Some Phecodes mapped to multiple CUIs. In these cases, we keep the one with information in the DISGENET database.

Expert Review Ensured Accuracy

After expert review of the mappings using the similarity-based approach, all Phecodes could be mapped to CUIs.

Mapping to Two CUIs

In the final dataset, only 5 Phecodes required mapping to two CUIs, mainly due to conditions affecting different anatomical sites (e.g., 681.2 – Cellulitis and abscess of face/neck → C0157696; C0157697, Cellulitis and abscess of face; Cellulitis and abscess of neck).

Complex Mapping for One Phecode

Only one phecode (225.1 – Benign neoplasm of brain, cranial nerves, meninges) mapped to three CUIs due to the same reason (C0004992, C0154033, C0496899. Benign neoplasm of cranial nerves; Benign neoplasm of cerebral meninges; Benign neoplasm of brain).

Challenges in Mapping Phecodes for GWAS

Need for Expert Review

Expert review was necessary to ensure accurate and less redundant mapping.

Limitations of Large Language Models (LLMs)

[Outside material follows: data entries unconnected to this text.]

(** * spectralhub: the AudioSpectrum component

    A shallow embedding of [src/components/AudioSpectrum.tsx]: the history
    buffer kept in React state, the coordinate arithmetic of the three drawing
    routines, and the capture life cycle ([startAudioAnalysis],
    [stopAudioAnalysis], [animate]) over an explicit model of the host
    (media tracks, audio contexts, animation-frame requests, the canvas).

    Integers that come from the DOM (canvas size, bin count, [Date.now()])
    are [Z]; numbers computed by the drawing code are kept abstract behind a
    small interface, instantiated by binary64 floats (what the engine
    computes) and by the reals (the idealised arithmetic). *)

From Stdlib Require Import ZArith List Bool Lia.
From Stdlib Require String.
Import String.StringSyntax.
From Stdlib Require Import Sorting.Sorted.
From Stdlib Require Import Reals Lra R_Ifp.
From Stdlib Require Import Floats.
Import ListNotations.

Set Implicit Arguments.
Open Scope Z_scope.
Bind Scope string_scope with String.string.
Delimit Scope string_scope with string.

(* ================================================================== *)
(** ** JavaScript numbers *)
(* ================================================================== *)

Module JSNum.

(** The four arithmetic operators and the conversion of an integer. *)
Class Arith (N : Type) : Type := {
  ofZ : Z -> N;
  add : N -> N -> N;
  sub : N -> N -> N;
  mul : N -> N -> N;
  div : N -> N -> N
}.

(** [Math.log10], [Math.pow] and [Math.round].  [round] answers [None]
    when the result is not an integer (NaN or an infinity): every
    comparison of the source with such a value is false. *)
Class Libm (N : Type) : Type := {
  log10 : N -> N;
  pow : N -> N -> N;
  round : N -> option Z
}.

Declare Scope js_scope.
Delimit Scope js_scope with js.
Infix "+" := add : js_scope.
Infix "-" := sub : js_scope.
Infix "*" := mul : js_scope.
Infix "/" := div : js_scope.

(** Idealised arithmetic: the real numbers.  [Math.round] rounds half up,
    [floor (x + 1/2)]. *)
#[export] Instance Arith_R : Arith R :=
  {| ofZ := IZR; add := Rplus; sub := Rminus; mul := Rmult; div := Rdiv |}.

#[export] Instance Libm_R : Libm R :=
  {| log10 := fun x => (ln x / ln 10)%R;
     pow := Rpower;
     round := fun x => Some (Int_part (x + / 2)) |}.

(** IEEE 754 binary64, the engine's number type. *)
Definition float_ofZ (z : Z) : float :=
  if z <? 0
  then PrimFloat.opp (PrimFloat.of_uint63 (Uint63.of_Z (- z)))
  else PrimFloat.of_uint63 (Uint63.of_Z z).

#[export] Instance Arith_float : Arith float :=
  {| ofZ := float_ofZ;
     add := PrimFloat.add; sub := PrimFloat.sub;
     mul := PrimFloat.mul; div := PrimFloat.div |}.

(** A double that is neither NaN nor an infinity. *)
Definition finiteDouble (x : float) : Prop :=
  match Prim2SF x with
  | S754_nan | S754_infinity _ => False
  | _ => True
  end.

End JSNum.
Import JSNum.

(* ================================================================== *)
(** ** History buffer (lines 7-10, 18, 21, 100-104) *)
(* ================================================================== *)

Module History.

(** [interface SpectrumData]. *)
Record SpectrumData : Type := {
  timestamp : Z;
  frequencies : list Z
}.

(** [const HISTORY_DURATION = 5 * 60 * 1000]. *)
Definition HISTORY_DURATION : Z := 5 * 60 * 1000.

(** The updater passed to [setSpectrumHistory] in [animate]:
    [prev => [...prev, newSpectrumData].filter(data =>
               now - data.timestamp <= W)],
    with the retention window [W] a parameter. *)
Definition historyUpdater (W now : Z) (newSpectrumData : SpectrumData)
    (prev : list SpectrumData) : list SpectrumData :=
  let updated := prev ++ [newSpectrumData] in
  filter (fun data => now - timestamp data <=? W) updated.

(** One append: [animate] stamps the snapshot with the [now] it filters by. *)
Definition append (W : Z) (prev : list SpectrumData) (snapshot : SpectrumData)
    : list SpectrumData :=
  historyUpdater W (timestamp snapshot) snapshot prev.

(** A run of appends on a history. *)
Definition appendAll (W : Z) (prev : list SpectrumData)
    (snapshots : list SpectrumData) : list SpectrumData :=
  fold_left (append W) snapshots prev.

(** [snapshots()]: the current sequence, oldest first. *)
Definition snapshots (h : list SpectrumData) : list SpectrumData := h.

(** Two snapshots compared by their timestamps. *)
Definition byTime (R : Z -> Z -> Prop) (d e : SpectrumData) : Prop :=
  R (timestamp d) (timestamp e).

End History.
Import History.

(* ================================================================== *)
(** ** The canvas and the drawing routines (lines 110-228) *)
(* ================================================================== *)

(** A read of [dataArray] is made explicit: [OutOfRange i] records a read at
    an index outside the array (JavaScript would answer [undefined]). *)
Inductive Result (A : Type) : Type :=
| Ok (a : A)
| OutOfRange (index : Z).
Arguments OutOfRange {A} index.

Definition bind {A B} (r : Result A) (k : A -> Result B) : Result B :=
  match r with
  | Ok a => k a
  | OutOfRange i => OutOfRange i
  end.

Notation "x <- r ;; k" := (bind r (fun x => k))
  (at level 61, r at next level, right associativity).

(** The [<canvas>] element: its [width] and [height] attributes and whether
    [getContext('2d')] answers a context. *)
Record Canvas : Type := {
  width : Z;
  height : Z;
  has2d : bool
}.

(** [const CANVAS_WIDTH = 800; const CANVAS_HEIGHT = 400]. *)
Definition CANVAS_WIDTH : Z := 800.
Definition CANVAS_HEIGHT : Z := 400.
(** [const FFT_SIZE = 2048]. *)
Definition FFT_SIZE : Z := 2048.

(** The columns visited by
    [for (let pixelX = 0; pixelX < canvas.width; pixelX += 2)]. *)
Definition pixelColumns (canvasWidth : Z) : list Z :=
  map (fun k => 2 * Z.of_nat k) (seq 0 (Z.to_nat ((canvasWidth + 1) / 2))).

Section Drawing.

Context {N : Type} {arith : Arith N}.

(** [fillStyle] / [strokeStyle]: a CSS colour given literally, or the
    template [hsl(hue, 100%, lightness%)]. *)
Inductive Style : Type :=
| Css (colour : String.string)
| Hsl (hue lightness : N).

(** The primitives issued on the 2D context, each with the style in force. *)
Inductive DrawOp : Type :=
| FillRect (fillStyle : Style) (x y w h : N)
| StrokeLine (strokeStyle : Style) (lineWidth : N) (x0 y0 x1 y1 : N)
| FillText (fillStyle : Style) (text : String.string) (x y : N).

(** [AudioContext]: its identity and its [sampleRate]. *)
Record AudioContext : Type := {
  contextId : Z;
  sampleRate : N
}.

Local Open Scope js_scope.

(** Spec name for line 203 and 209:
    [canvas.width - (age * (canvas.width / timeRange))]. *)
Definition ageToX (ageMs canvasWidth retentionMs : N) : N :=
  let pixelsPerMs := canvasWidth / retentionMs in
  canvasWidth - (ageMs * pixelsPerMs).

(** [data.frequencies.forEach((amplitude, freqIndex) => ...)]. *)
Fixpoint forEachIndexed {A B} (f : A -> Z -> list B) (l : list A) (index : Z) : list B :=
  match l with
  | [] => []
  | a :: rest => f a index ++ forEachIndexed f rest (index + 1)%Z
  end.

(** [drawSpectrogram], with the [Date.now()] it reads as [now]. *)
Definition drawSpectrogram (canvas : Canvas) (now : Z)
    (spectrumHistory : list SpectrumData) : list DrawOp :=
  if (Z.of_nat (length spectrumHistory) =? 0)%Z then []
  else
    let spectrogramHeight := ofZ (height canvas) / ofZ 3 in
    let spectrogramY := ofZ (height canvas) - spectrogramHeight in
    let timeRange := HISTORY_DURATION in
    flat_map (fun data =>
      let age := (now - timestamp data)%Z in
      if (age >? timeRange)%Z then []
      else
        let x := ageToX (ofZ age) (ofZ (width canvas)) (ofZ timeRange) in
        let freqStep :=
          spectrogramHeight / ofZ (Z.of_nat (length (frequencies data))) in
        forEachIndexed (fun amplitude freqIndex =>
          let y := spectrogramY + (ofZ freqIndex * freqStep) in
          let intensity := ofZ amplitude / ofZ 255 in
          let hue := ofZ 240 - (intensity * ofZ 240) in
          [FillRect (Hsl hue (ofZ 50 * intensity)) x y (ofZ 2) freqStep])
          (frequencies data) 0%Z)
      spectrumHistory
    ++ [FillText (Css "#fff") "Now"
          (ofZ (width canvas) - ofZ 30) (spectrogramY - ofZ 5);
        FillText (Css "#fff") "5 min ago" (ofZ 10) (spectrogramY - ofZ 5)].

Context {libm : Libm N}.

(** Lines 136-140 and 170-174: the logarithmic range from 20 Hz to Nyquist. *)
Definition logMinFreq : N := log10 (ofZ 20).
Definition logRange (nyquist : N) : N := log10 nyquist - logMinFreq.

(** Line 176-177, for any frequency:
    [((Math.log10(freq) - logMinFreq) / logRange) * canvas.width]. *)
Definition frequencyToX (nyquist : N) (canvasWidth : Z) (freq : N) : N :=
  ((log10 freq - logMinFreq) / logRange nyquist) * ofZ canvasWidth.

(** Lines 147-148: the frequency shown at a pixel column. *)
Definition xToFrequency (nyquist : N) (canvasWidth : Z) (pixelX : N) : N :=
  let logFreq := logMinFreq + (pixelX / ofZ canvasWidth) * logRange nyquist in
  pow (ofZ 10) logFreq.

(** Line 151: [Math.round(freq / frequencyPerBin)]. *)
Definition xToFrequencyBinIndex (nyquist : N) (canvasWidth : Z) (pixelX : N)
    (frequencyPerBin : N) : option Z :=
  round (xToFrequency nyquist canvasWidth pixelX / frequencyPerBin).

(** The body of the loop of [drawLogSpectrum] at one column. *)
Definition drawBar (canvas : Canvas) (nyquist frequencyPerBin : N)
    (dataArray : list Z) (bufferLength : Z) (pixelX : Z) : Result (list DrawOp) :=
  match xToFrequencyBinIndex nyquist (width canvas) (ofZ pixelX) frequencyPerBin with
  | Some binIndex =>
      if ((binIndex >=? 0) && (binIndex <? bufferLength))%Z then
        match nth_error dataArray (Z.to_nat binIndex) with
        | Some amplitude =>
            let barHeight := (ofZ amplitude / ofZ 255) * ofZ (height canvas) in
            Ok [FillRect (Css "#00ff00") (ofZ pixelX)
                  (ofZ (height canvas) - barHeight) (ofZ 2) barHeight]
        | None => OutOfRange binIndex
        end
      else Ok []
  | None => Ok []
  end.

Automating this process with Large Language Models (LLMs) was not feasible, as they perform poorly in entity normalization.

Granularity of UMLS CUIs

UMLS CUIs offer the granularity needed for this task, as they support both specific disease terms and broader hierarchical navigation, aligning well with phecode structures.

Advancing GWAS Integration in DISGENET

This Phecode-to-CUI mapping will enable researchers working with UK Biobank GWAS data to align their findings with other datasets integrated into DISGENET, enhancing the utility and interpretability of genetic discoveries.

By directly linking Phecodes to CUIs, we improve disease concept harmonization, ensuring that GWAS insights can be integrated with broader biomedical knowledge resources.

Notably, the implemented mapping procedure is designed for reusability, enabling the integration of diverse EHR-derived phenotype datasets.